Democratizar la propiedad

La historia de la democracia en los Estados modernos está intrínsecamente ligada al derecho de propiedad y su relación con el poder real. El original derecho de voto “democrático” y la condición misma de ciudadanía se reconoció inicialmente sólo para el propietario. Por supuesto varón. Fue así en la Antigua Roma, y volvió a serlo en las distintas formas de representación política surgidas al final de la Edad Media. El “vecino” de una ciudad colonial hispanoamericana, para serlo, además de blanco y “español” debía cumplir los requisitos de ser mayor de edad, tener una propiedad inmueble a la que se llamaba solar y medios para mantener su casa y su familia. De lo contrario, era un nadie a efectos del gobierno de la ciudad. Si era mujer, ni siquiera entraba en la ecuación. La historia del voto argentino desde su reconocimiento teórico hasta la Ley Electoral de Sáenz Peña en 1912 es ilustrativa de la relación entre propiedad y poder político. En la promesa de la modernidad, la soberanía política del pueblo estaba atada a la existencia de una sociedad de propietarios.

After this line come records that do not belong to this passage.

Lemma probe_lines_one_line m : plain_machine m -> Forall (fun l => 10%N ∉ l) (probe_lines m).
Proof.
  intros Hm. unfold probe_lines, flag. apply Forall_app. split.
  - repeat apply Forall_cons_2; [| | | |by apply Forall_nil_2]; apply no_space_no_newline; rewrite !no_space_app.
    1-3: match goal with |- context [if ?b then u "1" else u "0"] => destruct b end; by vm_compute.
    rewrite (host_no_space m Hm). by vm_compute.
  - destruct (registrations_readable m); [|constructor]. apply Forall_forall. intros l Hl. apply list_elem_of_omap in Hl as (e & He & El).
    eapply entry_line_read; [exact Hm| |exact El]. exact (proj1 (Forall_forall _ _) (plain_entries _ Hm) e He).
Qed.

Lemma flag_line key b : forallb (fun c => negb (is_space c)) (u key ++ u "=") = true -> index_of (u "=") (flag key b) = Some (length (u key)) ->
  length (u key) <> 0 -> probe_line (flag key b) = Some (u key, if b then u "1" else u "0").
Proof.
  intros Hs Hi Hn. apply probe_line_plain; [|done|done]. rewrite app_assoc, no_space_app, Hs. by destruct b.
Qed.

(** The lines of the registrations have no other key. *)
Lemma entries_found m es key x : plain_machine m -> Forall (fun e => field (after_comma e) = true) es -> u key <> u "cred" ->
  fold_left (fun v '(k, w) => if str_eqb k (u key) then w else v) (omap probe_line (omap (entry_line m) es)) x = x.
Proof.
  intros Hm He Hk. induction He as [|e es He _ IH]; [done|]. cbn [omap list_omap]. destruct (entry_line m e) as [l|] eqn:El; [|done].
  destruct (entry_line_read m e l Hm He El) as (_ & v & Hv & _). cbn [omap list_omap]. rewrite Hv. cbn [fold_left].
  by rewrite (proj2 (str_eqb_neq _ _)) by congruence.
Qed.

(** ** Properties *)

(** What the panel knows of the keys is what the machine answered. For a machine
    whose names hold no white space and no bar, and a probe that fits its cap, the
    reader gives back: whether the tools, a readable registration and a key are
    there; the relying party of the host; every registered credential with its
    options and the first plugged-in key that answered for it; as usable exactly
    those with a key and without a PIN, and ready exactly when all of it is there
    and some credential is usable. *)
Theorem fido_probe_roundtrip m :
  plain_machine m -> length (concat (map (fun l => l ++ newline) (probe_lines m))) <= FIDO_MAX_PROBE_BYTES ->
  let p := parseFidoProbe (JStr (probe_output m)) in
  let creds := if registrations_readable m then omap (registration m) (entries_of_user m) else [] in
  credentials p = creds
  /\ usable p = List.filter (fun c => negb (str_eqb (fc_device c) []) && negb (needsPin c)) creds
  /\ (installed p, registered p, tokenPresent p)
     = (has_assert m && has_token m, registrations_readable m && negb (auth_empty m), has_token m && match devices m with [] => false | _ => true end)
  /\ fp_rp p = u "pam://" ++ hostname m
  /\ fp_ready p = installed p && registered p && tokenPresent p && match usable p with [] => false | _ => true end.
Proof.
  intros Hm Hlen p creds. subst p. unfold parseFidoProbe. cbn [text_of to_str is_nullish]. rewrite probe_output_lines, take_ge by done.
  rewrite <- (app_nil_r (concat _)), split_lines by (by apply probe_lines_one_line).
  set (es := if registrations_readable m then entries_of_user m else []).
  assert (Forall (fun e => field (after_comma e) = true) es) as Hes by (subst es; destruct (registrations_readable m); [apply Hm|constructor]).
  assert (creds = omap (registration m) es) as -> by (subst creds es; by destruct (registrations_readable m)).
  assert (probe_lines m = [flag "fido_installed" (has_assert m && has_token m);
    flag "fido_registered" (registrations_readable m && negb (auth_empty m));
    flag "fido_token" (has_token m && match devices m with [] => false | _ => true end); u "rp=pam://" ++ hostname m] ++ omap (entry_line m) es) as ->
    by (unfold probe_lines; subst es; by destruct (registrations_readable m)).
  rewrite !omap_app. cbn [omap list_omap]. change (probe_line []) with (@None (jstr * jstr)). cbv iota. rewrite app_nil_r.
  rewrite !flag_line by (by vm_compute || done). change (u "rp=pam://" ++ hostname m) with (u "rp" ++ u "=" ++ (u "pam://" ++ hostname m)).
  rewrite (probe_line_plain "rp") by first [reflexivity|done|rewrite !no_space_app, (host_no_space m Hm); by vm_compute].
  generalize (has_assert m && has_token m) (registrations_readable m && negb (auth_empty m))
    (has_token m && match devices m with [] => false | _ => true end). intros b1 b2 b3.
  set (four := [(u "fido_installed", if b1 then u "1" else u "0"); (u "fido_registered", if b2 then u "1" else u "0");
    (u "fido_token", if b3 then u "1" else u "0"); (u "rp", u "pam://" ++ hostname m)]).
  match goal with |- context [probe_creds ?l] => change l with (four ++ omap probe_line (omap (entry_line m) es)) end.
  assert (probe_creds (four ++ omap probe_line (omap (entry_line m) es)) = omap (registration m) es) as ->.
  { unfold probe_creds. rewrite omap_app. fold (probe_creds (omap probe_line (omap (entry_line m) es))). by rewrite creds_of_entries. }
  assert (forall key, u key <> u "cred" -> probe_found (four ++ omap probe_line (omap (entry_line m) es)) key
    = fold_left (fun v '(k, w) => if str_eqb k (u key) then w else v) four []) as Hf.
  { intros key Hk. unfold probe_found. rewrite fold_left_app. by apply entries_found. }
  rewrite !Hf by (by vm_compute). clear Hf.
  assert (is_rp (u "pam://" ++ hostname m) = true) as Hrp.
  { unfold is_rp. rewrite starts_with_app, drop_app_length, (proj2 (str_eqb_neq _ _) (plain_host_some _ Hm)). apply (plain_host _ Hm). }
  assert (fold_left (fun v '(k, w) => if str_eqb k (u "rp") then w else v) four [] = u "pam://" ++ hostname m) as -> by done.
  rewrite Hrp. cbn [installed registered tokenPresent fp_rp credentials usable fp_ready].
  assert (forall b : bool, str_eqb (if b then u "1" else u "0") (u "1") = b) as Hb by (intros []; by vm_compute).
  assert (fold_left (fun v '(k, w) => if str_eqb k (u "fido_installed") then w else v) four [] = if b1 then u "1" else u "0") as -> by done.
  assert (fold_left (fun v '(k, w) => if str_eqb k (u "fido_registered") then w else v) four [] = if b2 then u "1" else u "0") as -> by done.
  assert (fold_left (fun v '(k, w) => if str_eqb k (u "fido_token") then w else v) four [] = if b3 then u "1" else u "0") as -> by done.
  rewrite !Hb. split_and!; try done.
  assert (str_eqb (u "pam://" ++ hostname m) [] = false) as -> by done. by rewrite andb_true_r.
Qed.

Definition example_machine : machine :=
  mkMachine true true true false false [u "/dev/hidraw0"; u "/dev/hidraw1"] (u "desk")
    [u "QUJD,key1,es256,+presence"; u "REVG,key2,es256,+presence+pin"; u "*,x,es256,+presence"]
    (fun dev cred => str_eqb dev (u "/dev/hidraw1") && str_eqb cred (u "QUJD")).

Lemma fido_probe_roundtrip_witness :
  let p := parseFidoProbe (JStr (probe_output example_machine)) in
  fp_ready p = true /\ credentials p = [mkFidoCred (u "QUJD") (u "+presence") (u "/dev/hidraw1") false;
                                        mkFidoCred (u "REVG") (u "+presence+pin") [] true].
Proof.
  assert (plain_machine example_machine) as Hm.
  { split; [by vm_compute|by vm_compute| |]; repeat constructor; by vm_compute. }
  destruct (fido_probe_roundtrip example_machine Hm) as (Hc & _ & _ & _ & Hr); [apply Nat.leb_le; by vm_compute|].
  split; [by vm_compute|]. etrans; [exact Hc|]. by vm_compute.
Defined.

Urge democratizar y regular el mercado de alquileres, pero más urge democratizar la propiedad urbana. Es hora de hablar de una gran Reforma Urbana partiendo de la función social y ecológica de la propiedad. Es tiempo de que cuando hablemos de igualdad con relación a la tierra claramente se entienda que hablamos de que todas/os seamos propietarias/os (de propiedades individuales, colectivas, comunitarias, etcétera). No debemos conformarnos con hablar del alquiler como el mínimo garantizado del derecho a la vivienda, sino que debemos discutir los topes al ejercicio de un derecho para así cuestionar la concentración de la propiedad de los inmuebles. Para terminar con la pobreza habitacional debemos discutir la igualdad de la propiedad urbana.

No debemos renunciar a la lucha por la propiedad. No podemos ser verdaderamente ciudadanas/os si la ciudad no nos pertenece literalmente. La propiedad no es ajena al Derecho a la Ciudad, a la Democracia Participativa y a la soberanía del pueblo. Estamos frente a una distopía y para que no se haga realidad debemos partir de que la deuda es con las familias inquilinas.